(Stored data)
========

Lemma parse_win_size_message_pair st a b w h tail :
  forallb Str.num_char a = true → forallb Str.num_char b = true → a ≠ [] →
  Str.int a = Ok w → Str.int b = Ok h →
  tail = [] ∨ tail = [";"%char] →
  parse_win_size_message (Str.lit "DATA:US_WIN_SIZE " ++ a ++ Str.lit "," ++ b ++ tail) st
  = (Ok tt, set_pixels_in_image (w * h) (set_image_size [w; h] st)).
Proof.
  intros Ha Hb Hne Hw Hh Htail.
  assert (Hplain : ∀ (x : Str.str) (p : ascii → bool),
            forallb Str.num_char x = true →
            (∀ c, Str.num_char c = true → p c = false) →
            forallb (fun c => negb (p c)) x = true).
  { intros x p Hx Hp. eapply forallb_weaken; [|exact Hx].
    intros c Hc. by rewrite (Hp c Hc). }
  set (body := a ++ Str.lit "," ++ b).
  assert (Hbody : ∀ p : ascii → bool,
            (∀ c, Str.num_char c = true → p c = false) → p ","%char = false →
            forallb (fun c => negb (p c)) body = true).
  { intros p Hp Hcomma. unfold body.
    rewrite !forallb_app, (Hplain a p Ha Hp), (Hplain b p Hb Hp).
    simpl. by rewrite Hcomma. }
  assert (Hspace : ∀ c, Str.num_char c = true → Str.is_space c = false).
  { intros c Hc. by apply num_char_plain in Hc as (-> & _). }
  assert (Hsemi : ∀ c, Str.num_char c = true → Ascii.eqb c ";" = false).
  { intros c Hc. by apply num_char_plain in Hc as (_ & -> & _). }
  assert (Hcomma : ∀ c, Str.num_char c = true → Ascii.eqb c "," = false).
  { intros c Hc. by apply num_char_plain in Hc as (_ & _ & ->). }
  assert (Htl : forallb (fun c => negb (Str.is_space c)) tail = true).
  { by destruct Htail as [->| ->]. }
  assert (Hsplit : Str.split (Str.lit "DATA:US_WIN_SIZE " ++ body ++ tail)
                   = [Str.lit "DATA:US_WIN_SIZE"; body ++ tail]).
  { unfold Str.split.
    change (Str.lit "DATA:US_WIN_SIZE " ++ body ++ tail)
      with (Str.lit "DATA:US_WIN_SIZE" ++ " "%char :: (body ++ tail)).
    rewrite fields_app_sep by done.
    rewrite fields_plain.
    - rewrite !filter_cons, filter_nil.
      rewrite decide_True by done.
      rewrite decide_True; [done|].
      unfold body. destruct a; done.
    - rewrite forallb_app, Hbody, Htl by done. done. }
  unfold parse_win_size_message.
  replace (Str.lit "DATA:US_WIN_SIZE " ++ a ++ Str.lit "," ++ b ++ tail)
    with (Str.lit "DATA:US_WIN_SIZE " ++ body ++ tail)
    by (unfold body; by rewrite <- !app_assoc).
  rewrite Hsplit.
  unfold mbind, M_bind, lift, modify.
  change (Str.last_item [Str.lit "DATA:US_WIN_SIZE"; body ++ tail])
    with (Ok (body ++ tail)).
  cbv iota beta.
  assert (Hstrip : Str.strip (fun c => Ascii.eqb c ";") (body ++ tail) = body).
  { destruct Htail as [->| ->].
    - rewrite app_nil_r. apply strip_plain. by apply Hbody.
    - apply strip_trailing; [by apply Hbody|done]. }
  rewrite Hstrip.
  unfold Str.split_on, body.
  change (Str.lit "," ++ b) with (","%char :: b).
  rewrite fields_app_sep; [|by apply Hplain|done].
  rewrite fields_plain by (by apply Hplain).
  simpl result_mapM. rewrite Hw, Hh. simpl. done.
Qed.

Lemma decode_data_ascii s t :
  forallb (fun c => Str.code c <? 128) t = true →
  data s = Some (map Str.code t) → decode_data s = (Returns t, s).
Proof.
  intros Ht Hd. unfold decode_data. rewrite Hd.
  rewrite <- (encode_ascii t Ht) at 1. rewrite decode_encode, text_codes. done.
Qed.

Lemma forallb_take {A} (f : A → bool) n l :
  forallb f l = true → forallb f (take n l) = true.
Proof.
  revert n. induction l as [|x l IH]; intros [|n]; try done.
  cbn. intros [-> H]%andb_prop. by rewrite IH.
Qed.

========

TASK PROMPT
Starting with the line that contains "rewrite decide_True by done.", copy each line through the end of the data exactly, and leave out all earlier lines.

RESPONSE TO THIS EXERCISE
      rewrite decide_True by done.
      rewrite decide_True; [done|].
      unfold body. destruct a; done.
    - rewrite forallb_app, Hbody, Htl by done. done. }
  unfold parse_win_size_message.
  replace (Str.lit "DATA:US_WIN_SIZE " ++ a ++ Str.lit "," ++ b ++ tail)
    with (Str.lit "DATA:US_WIN_SIZE " ++ body ++ tail)
    by (unfold body; by rewrite <- !app_assoc).
  rewrite Hsplit.
  unfold mbind, M_bind, lift, modify.
  change (Str.last_item [Str.lit "DATA:US_WIN_SIZE"; body ++ tail])
    with (Ok (body ++ tail)).
  cbv iota beta.
  assert (Hstrip : Str.strip (fun c => Ascii.eqb c ";") (body ++ tail) = body).
  { destruct Htail as [->| ->].
    - rewrite app_nil_r. apply strip_plain. by apply Hbody.
    - apply strip_trailing; [by apply Hbody|done]. }
  rewrite Hstrip.
  unfold Str.split_on, body.
  change (Str.lit "," ++ b) with (","%char :: b).
  rewrite fields_app_sep; [|by apply Hplain|done].
  rewrite fields_plain by (by apply Hplain).
  simpl result_mapM. rewrite Hw, Hh. simpl. done.
Qed.

Lemma decode_data_ascii s t :
  forallb (fun c => Str.code c <? 128) t = true →
  data s = Some (map Str.code t) → decode_data s = (Returns t, s).
Proof.
  intros Ht Hd. unfold decode_data. rewrite Hd.
  rewrite <- (encode_ascii t Ht) at 1. rewrite decode_encode, text_codes. done.
Qed.

Lemma forallb_take {A} (f : A → bool) n l :
  forallb f l = true → forallb f (take n l) = true.
Proof.
  revert n. induction l as [|x l IH]; intros [|n]; try done.
  cbn. intros [-> H]%andb_prop. by rewrite IH.
Qed.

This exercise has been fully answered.